• [Task goal] Quote the entries below from the line with "match ipv4_next ipv4 with h_igmp" through the line with "match ipv4_next ipv4 with h_icmp", both ends included, and only those lines.

• [Data for this exercise]
(* ===== verification/EncodeEth.v ===== *)
(** The encoders of bbl_protocols.c for headers that contain further headers:
    UDP, TCP, IPv6, IPv4, L2TP, PPPoE session and Ethernet. *)
From coqutil Require Import Datatypes.RecordSetters.
Import DoubleBraceUpdate.
From S2P Require Import Prelude.
From S2P Require Import Const.
From S2P Require Import ProtoTypes.
From S2P Require Import Checksum.
From S2P Require Import Enc.
From S2P Require Import EncodeApp.
From S2P Require Import EncodePpp.

(** The bytes of the buffer from [p] on, for a checksum. *)
Definition mem_at (p : nat) : wm (list Z) := fun w => WOk (drop p (w_mem w)) w.

(** A cast of [next] to a structure it does not point to is a fault. *)
Definition as_udp (h : hdr) : wm udp_t := match h with h_udp u => mret u | _ => wfault end.

(** Copies of an lwIP buffer chain. *)
Fixpoint put_chain (l : list (list Z)) : wm unit :=
  match l with
  | [] => mret tt
  | b :: rest => put b;; put_chain rest
  end.

Section WithUdp.
Context (encode_udp : udp_t -> wm protocol_error).

Definition encode_raw_tcp (udp : udp_t) : wm protocol_error :=
  put_be 2 (udp_src udp);;
  put_be 2 (udp_dst udp);;
  put_be 4 1;;
  put_be 4 1;;
  store 0 [0x50];;
  store 1 [0x02];;
  wbump 2;;
  put_le 2 0xff;;
  wbump 4;;
  protocol ← use (udp_protocol udp);
  if protocol =? UDP_PROTOCOL_BBL then
    match udp_next udp with
    | h_bbl bbl => wcall (encode_bbl bbl)
    | _ => wfault
    end
  else mret ENCODE_ERROR.

(** The payload of IPv6: result and payload length. *)
Definition ipv6_put_payload (ipv6 : ipv6_t) : wm (protocol_error * Z) :=
  buf ← wpos;
  ipv6_len ← wlen;
  if ipv6_protocol ipv6 =? IPV6_NEXT_HEADER_ICMPV6 then
    match ipv6_next ipv6 with
    | h_icmpv6 icmp =>
        result ← wcall (encode_icmpv6 icmp);
        n ← wlen; m ← mem_at buf;
        let ipv6_len := u16 (n - ipv6_len) in
        c ← use (Inet.bbl_ipv6_icmpv6_checksum (take 16 (ipv6_src ipv6)) (take 16 (ipv6_dst ipv6)) m ipv6_len);
        store_at (buf + 2) (le_split 2 c);;
        mret (result, ipv6_len)
    | _ => wfault
    end
  else if ipv6_protocol ipv6 =? IPV6_NEXT_HEADER_UDP then
    udp ← as_udp (ipv6_next ipv6);
    result ← wcall (encode_udp udp);
    n ← wlen;
    let ipv6_len := u16 (n - ipv6_len) in
    store_at (buf + 4) (be_split 2 ipv6_len);;
    protocol ← use (udp_protocol udp);
    when (negb (protocol =? UDP_PROTOCOL_BBL)) (
      m ← mem_at buf;
      c ← use (Inet.bbl_ipv6_udp_checksum (take 16 (ipv6_src ipv6)) (take 16 (ipv6_dst ipv6)) m ipv6_len);
      store_at (buf + 6) (le_split 2 c));;
    mret (result, ipv6_len)
  else if ipv6_protocol ipv6 =? IPV6_NEXT_HEADER_TCP then
    udp ← as_udp (ipv6_next ipv6);
    result ← wcall (encode_raw_tcp udp);
    n ← wlen; mret (result, u16 (n - ipv6_len))
  else if ipv6_protocol ipv6 =? IPV6_NEXT_HEADER_OSPF then
    match ipv6_next ipv6 with
    | h_ospf ospf =>
        result ← wcall (encode_ospf ospf);
        n ← wlen; mret (result, u16 (n - ipv6_len))
    | _ => wfault
    end
  else mret (UNKNOWN_PROTOCOL, 0).

Definition encode_ipv6_with (ipv6 : ipv6_t) : wm protocol_error :=
  start ← wpos;
  store 0 (replicate 8 0);;
  store 0 (be_split 2 (Z.shiftl (ipv6_tos ipv6) 4));;
  b ← load8 0;
  store 0 [u8 (Z.lor b (Z.shiftl 6 4))];;
  wbump 4;;
  wbump 2;;
  put8 (ipv6_protocol ipv6);;
  put8 (ipv6_ttl ipv6);;
  put_copy (Some (ipv6_src ipv6)) IPV6_ADDR_LEN;;
  put_copy (Some (ipv6_dst ipv6)) IPV6_ADDR_LEN;;
  '(result, ipv6_len) ← ipv6_put_payload ipv6;
  store_at (start + 4) (be_split 2 ipv6_len);;
  mret result.

(** The payload of IPv4. *)
Definition ipv4_put_payload (ipv4 : ipv4_t) : wm protocol_error :=
  buf ← wpos;
  if ipv4_protocol ipv4 =? PROTOCOL_IPV4_IGMP then
    match ipv4_next ipv4 with h_igmp igmp => wcall (encode_igmp igmp) | _ => wfault end
  else if ipv4_protocol ipv4 =? PROTOCOL_IPV4_ICMP then
    match ipv4_next ipv4 with h_icmp icmp => wcall (encode_icmp icmp) | _ => wfault end
  else if ipv4_protocol ipv4 =? PROTOCOL_IPV4_UDP then
    udp_len ← wlen;
    udp ← as_udp (ipv4_next ipv4);
    result ← wcall (encode_udp udp);
    n ← wlen;
    let udp_len := u16 (n - udp_len) in
    store_at (buf + 4) (be_split 2 udp_len);;
    protocol ← use (udp_protocol udp);
    when (negb (protocol =? UDP_PROTOCOL_BBL) && negb (protocol =? UDP_PROTOCOL_L2TP)) (
      m ← mem_at buf;
      c ← use (Inet.bbl_ipv4_udp_checksum (ipv4_src ipv4) (ipv4_dst ipv4) m udp_len);
      store_at (buf + 6) (le_split 2 c));;
    mret result
  else if ipv4_protocol ipv4 =? PROTOCOL_IPV4_TCP then
    udp ← as_udp (ipv4_next ipv4); wcall (encode_raw_tcp udp)
  else if ipv4_protocol ipv4 =? PROTOCOL_IPV4_OSPF then
    match ipv4_next ipv4 with h_ospf ospf => wcall (encode_ospf ospf) | _ => wfault end
  else mret PROTOCOL_SUCCESS.

Definition encode_ipv4_with (ipv4 : ipv4_t) : wm protocol_error :=
  start ← wpos;
  ipv4_len ← wlen;
  let header_len := if ipv4_router_alert_option ipv4 then 6 else 5 in
  put8 (Z.lor 64 header_len);;
  put8 (ipv4_tos ipv4);;
  wbump 2;;
  put_be 2 (ipv4_id ipv4);;
  put_be 2 (ipv4_offset ipv4);;
  put8 (ipv4_ttl ipv4);;
  put8 (ipv4_protocol ipv4);;
  put_le 2 0;;
  put_le 4 (ipv4_src ipv4);;
  put_le 4 (ipv4_dst ipv4);;
  when (ipv4_router_alert_option ipv4) (put [0x94; 0x04; 0x00; 0x00]);;
  result ← ipv4_put_payload ipv4;
  n ← wlen;
  store_at (start + 2) (be_split 2 (u16 (n - ipv4_len)));;
  c ← checksum_of start (header_len * 4);
  store_at (start + 10) (le_split 2 c);;
  mret result.

(** The protocols of a PPP frame. *)
Definition ppp_put_payload (protocol : Z) (next : hdr) : wm protocol_error :=
  if protocol =? PROTOCOL_LCP then
    match next with h_lcp x => wcall (encode_ppp_lcp x) | _ => wfault end
  else if protocol =? PROTOCOL_IPCP then
    match next with h_ipcp x => wcall (encode_ppp_ipcp x) | _ => wfault end
  else if protocol =? PROTOCOL_IP6CP then
    match next with h_ip6cp x => wcall (encode_ppp_ip6cp x) | _ => wfault end
  else if protocol =? PROTOCOL_PAP then
    match next with h_pap x => wcall (encode_ppp_pap x) | _ => wfault end
  else if protocol =? PROTOCOL_CHAP then
    match next with h_chap x => wcall (encode_ppp_chap x) | _ => wfault end
  else if protocol =? PROTOCOL_IPV4 then
    match next with h_ipv4 x => wcall (encode_ipv4_with x) | _ => wfault end
  else if protocol =? PROTOCOL_IPV6 then
    match next with h_ipv6 x => wcall (encode_ipv6_with x) | _ => wfault end
  else mret UNKNOWN_PROTOCOL.

(** The flag byte.  A data packet never gets the sequence bit. *)
Definition l2tp_flags (l2tp : l2tp_t) : Z :=
  let f := if nz (l2tp_type l2tp)
           then Z.lor (Z.lor L2TP_HDR_CTRL_BIT_MASK L2TP_HDR_LEN_BIT_MASK) L2TP_HDR_SEQ_BIT_MASK
           else if l2tp_with_length l2tp then L2TP_HDR_LEN_BIT_MASK else 0 in
  let f := if l2tp_with_offset l2tp then Z.lor f L2TP_HDR_OFFSET_BIT_MASK else f in
  if l2tp_with_priority l2tp then Z.lor f L2TP_HDR_PRIORITY_BIT_MASK else f.

(** Control packets set [with_length] and [with_sequence] in the structure. *)
Definition encode_l2tp_with (l2tp : l2tp_t) : wm protocol_error :=
  l2tp_len ← wlen;
  store 0 (replicate 8 0);;
  let with_length := nz (l2tp_type l2tp) || l2tp_with_length l2tp in
  let with_sequence := nz (l2tp_type l2tp) || l2tp_with_sequence l2tp in
  put8 (l2tp_flags l2tp);;
  put8 2;;
  field ← wpos;
  when with_length (wbump 2);;
  put_be 2 (l2tp_tunnel_id l2tp);;
  put_be 2 (l2tp_session_id l2tp);;
  when with_sequence (put_be 2 (l2tp_ns l2tp);; put_be 2 (l2tp_nr l2tp));;
  when (l2tp_with_offset l2tp) (
    put_be 2 (l2tp_offset l2tp);;
    when (nz (l2tp_offset l2tp)) (wbump (l2tp_offset l2tp)));;
  result ←
    (if nz (l2tp_type l2tp) then
       when (is_some (l2tp_payload l2tp) && nz (l2tp_payload_len l2tp))
         (put_copy (l2tp_payload l2tp) (l2tp_payload_len l2tp));;
       mret PROTOCOL_SUCCESS
     else
       put8 0xff;;
       put8 0x03;;
       put_be 2 (l2tp_protocol l2tp);;
       ppp_put_payload (l2tp_protocol l2tp) (l2tp_next l2tp));
  when with_length (n ← wlen; store_at field (be_split 2 (u16 (n - l2tp_len))));;
  mret result.

Definition encode_pppoe_session_with (pppoe : pppoe_session) : wm protocol_error :=
  put8 17;;
  put8 0;;
  put_be 2 (ps_session_id pppoe);;
  field ← wpos;
  wbump 2;;
  put_be 2 (ps_protocol pppoe);;
  pppoe_len ← wlen;
  result ←
    (if nz (ps_raw_len pppoe) then
       match ps_next pppoe with
       | h_raw b => put_copy (Some b) (ps_raw_len pppoe);; mret PROTOCOL_SUCCESS
       | _ => wfault
       end
     else if ps_lwip pppoe then
       match ps_next pppoe with
       | h_pbuf chain => put_chain chain;; mret PROTOCOL_SUCCESS
       | h_null => mret PROTOCOL_SUCCESS
       | _ => wfault
       end
     else ppp_put_payload (ps_protocol pppoe) (ps_next pppoe));
  n ← wlen;
  store_at field (be_split 2 (u16 (u16 (n - pppoe_len) + 2)));;
  mret result.

Definition encode_udp_body (udp : udp_t) : wm protocol_error :=
  put_be 2 (udp_src udp);;
  put_be 2 (udp_dst udp);;
  put_le 4 0;;
  protocol ← use (udp_protocol udp);
  if protocol =? UDP_PROTOCOL_DHCPV6 then
    match udp_next udp with h_dhcpv6 x => wcall (encode_dhcpv6 x) | _ => wfault end
  else if protocol =? UDP_PROTOCOL_BBL then
    match udp_next udp with h_bbl x => wcall (encode_bbl x) | _ => wfault end
  else if protocol =? UDP_PROTOCOL_L2TP then
    match udp_next udp with h_l2tp x => wcall (encode_l2tp_with x) | _ => wfault end
  else if protocol =? UDP_PROTOCOL_DHCP then
    match udp_next udp with h_dhcp x => wcall (encode_dhcp x) | _ => wfault end
  else if protocol =? UDP_PROTOCOL_LDP then
    match udp_next udp with h_ldp_hello x => wcall (encode_ldp_hello x) | _ => wfault end
  else mret PROTOCOL_SUCCESS.

(** ** Ethernet *)

(** The VLAN tags; the priorities are merged into the identifiers in the
    structure. *)
Definition put_vlans (eth : ethernet) : wm ethernet :=
  if nz (eth_vlan_outer eth) then
    put_be 2 (if eth_qinq eth then ETH_TYPE_QINQ else ETH_TYPE_VLAN);;
    let outer := u16 (Z.lor (eth_vlan_outer eth) (Z.shiftl (eth_vlan_outer_priority eth) 13)) in
    put_be 2 outer;;
    let eth := eth {{ eth_vlan_outer := outer }} in
    if nz (eth_vlan_inner eth) then
      put_be 2 ETH_TYPE_VLAN;;
      let inner := u16 (Z.lor (eth_vlan_inner eth) (Z.shiftl (eth_vlan_inner_priority eth) 13)) in
      put_be 2 inner;;
      let eth := eth {{ eth_vlan_inner := inner }} in
      when (nz (eth_vlan_three eth)) (put_be 2 ETH_TYPE_VLAN;; put_be 2 (eth_vlan_three eth));;
      mret eth
    else mret eth
  else mret eth.

(** The word of a label: [exp] and [ttl] are written first, the label is or-ed
    over them, the last label gets the bottom-of-stack bit. *)
Definition mpls_word (m : bbl_mpls) (last : bool) : list Z :=
  let lab := be_split 4 (u32 (Z.shiftl (mpls_label m) 12)) in
  let old := [0; 0; u8 (Z.shiftl (mpls_exp m) 1); u8 (mpls_ttl m)] in
  let w := zip_with Z.lor old lab in
  if last then <[2%nat := Z.lor (nth 2 w 0) 1]> w else w.

Fixpoint put_mpls (l : list bbl_mpls) : wm unit :=
  match l with
  | [] => mret tt
  | m :: rest => put (mpls_word m (bool_decide (rest = [])));; put_mpls rest
  end.

Definition encode_ethernet_with (eth : ethernet) : wm (protocol_error * ethernet) :=
  match eth_dst eth with
  | Some _ => put_mac (eth_dst eth)
  | None => put (replicate 6 0xff)
  end;;
  put_mac (eth_src eth);;
  eth ← put_vlans eth;
  if (eth_type eth =? ISIS_PROTOCOL_IDENTIFIER) && bool_decide (eth_mpls eth = []) then
    field ← wpos;
    wbump 2;;
    eth_len ← wlen;
    match eth_next eth with
    | h_isis isis =>
        e ← wcall (encode_isis isis);
        if bool_decide (e = PROTOCOL_SUCCESS) then
          n ← wlen;
          store_at field (be_split 2 (n - eth_len));;
          mret (PROTOCOL_SUCCESS, eth)
        else mret (ENCODE_ERROR, eth)
    | _ => wfault
    end
  else
    (if bool_decide (eth_mpls eth = []) then put_be 2 (eth_type eth)
     else put_be 2 ETH_TYPE_MPLS;; put_mpls (eth_mpls eth));;
    e ←
      (if nz (eth_raw_len eth) then
         match eth_next eth with
         | h_raw b => put_copy (Some b) (eth_raw_len eth);; mret PROTOCOL_SUCCESS
         | _ => wfault
         end
       else if eth_lwip eth then
         match eth_next eth with
         | h_pbuf chain => put_chain chain;; mret PROTOCOL_SUCCESS
         | h_null => mret PROTOCOL_SUCCESS
         | _ => wfault
         end
       else if eth_type eth =? ETH_TYPE_PPPOE_DISCOVERY then
         match eth_next eth with h_pppoe_discovery x => wcall (encode_pppoe_discovery x) | _ => wfault end
       else if eth_type eth =? ETH_TYPE_PPPOE_SESSION then
         match eth_next eth with h_pppoe_session x => wcall (encode_pppoe_session_with x) | _ => wfault end
       else if eth_type eth =? ETH_TYPE_ARP then
         match eth_next eth with h_arp x => wcall (encode_arp x) | _ => wfault end
       else if eth_type eth =? ETH_TYPE_IPV4 then
         match eth_next eth with h_ipv4 x => wcall (encode_ipv4_with x) | _ => wfault end
       else if eth_type eth =? ETH_TYPE_IPV6 then
         match eth_next eth with h_ipv6 x => wcall (encode_ipv6_with x) | _ => wfault end
       else if eth_type eth =? ETH_TYPE_CFM then
         match eth_next eth with h_cfm x => wcall (encode_cfm x) | _ => wfault end
       else if eth_type eth =? ETH_TYPE_LACP then
         match eth_next eth with h_lacp x => wcall (encode_lacp x) | _ => wfault end
       else mret UNKNOWN_PROTOCOL);
    mret (e, eth).

End WithUdp.

(** The recursion through L2TP, down to [depth] UDP headers. *)
Fixpoint encode_udp_depth (depth : nat) (udp : udp_t) : wm protocol_error :=
  match depth with
  | O => wfault
  | S depth' => encode_udp_body (encode_udp_depth depth') udp
  end.

(** The UDP encoder for headers nested as deep as those below [h]. *)
Definition encode_udp_in (h : hdr) : udp_t -> wm protocol_error := encode_udp_depth (S (nesting h)).

Definition encode_udp (u : udp_t) := encode_udp_in (h_udp u) u.
Definition encode_ipv4 (i : ipv4_t) := encode_ipv4_with (encode_udp_in (h_ipv4 i)) i.
Definition encode_ipv6 (i : ipv6_t) := encode_ipv6_with (encode_udp_in (h_ipv6 i)) i.
Definition encode_l2tp (l : l2tp_t) := encode_l2tp_with (encode_udp_in (h_l2tp l)) l.
Definition encode_pppoe_session (p : pppoe_session) := encode_pppoe_session_with (encode_udp_in (h_pppoe_session p)) p.

(** [encode_ethernet(buf, &len, eth)] into a buffer [mem]. *)
Definition encode_ethernet (eth : ethernet) (mem : list Z) (len : Z) : wout (protocol_error * ethernet) :=
  encode_ethernet_with (encode_udp_in (h_eth eth)) eth (mk_wr mem 0 len).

• [Response]
    match ipv4_next ipv4 with h_igmp igmp => wcall (encode_igmp igmp) | _ => wfault end
  else if ipv4_protocol ipv4 =? PROTOCOL_IPV4_ICMP then
    match ipv4_next ipv4 with h_icmp icmp => wcall (encode_icmp icmp) | _ => wfault end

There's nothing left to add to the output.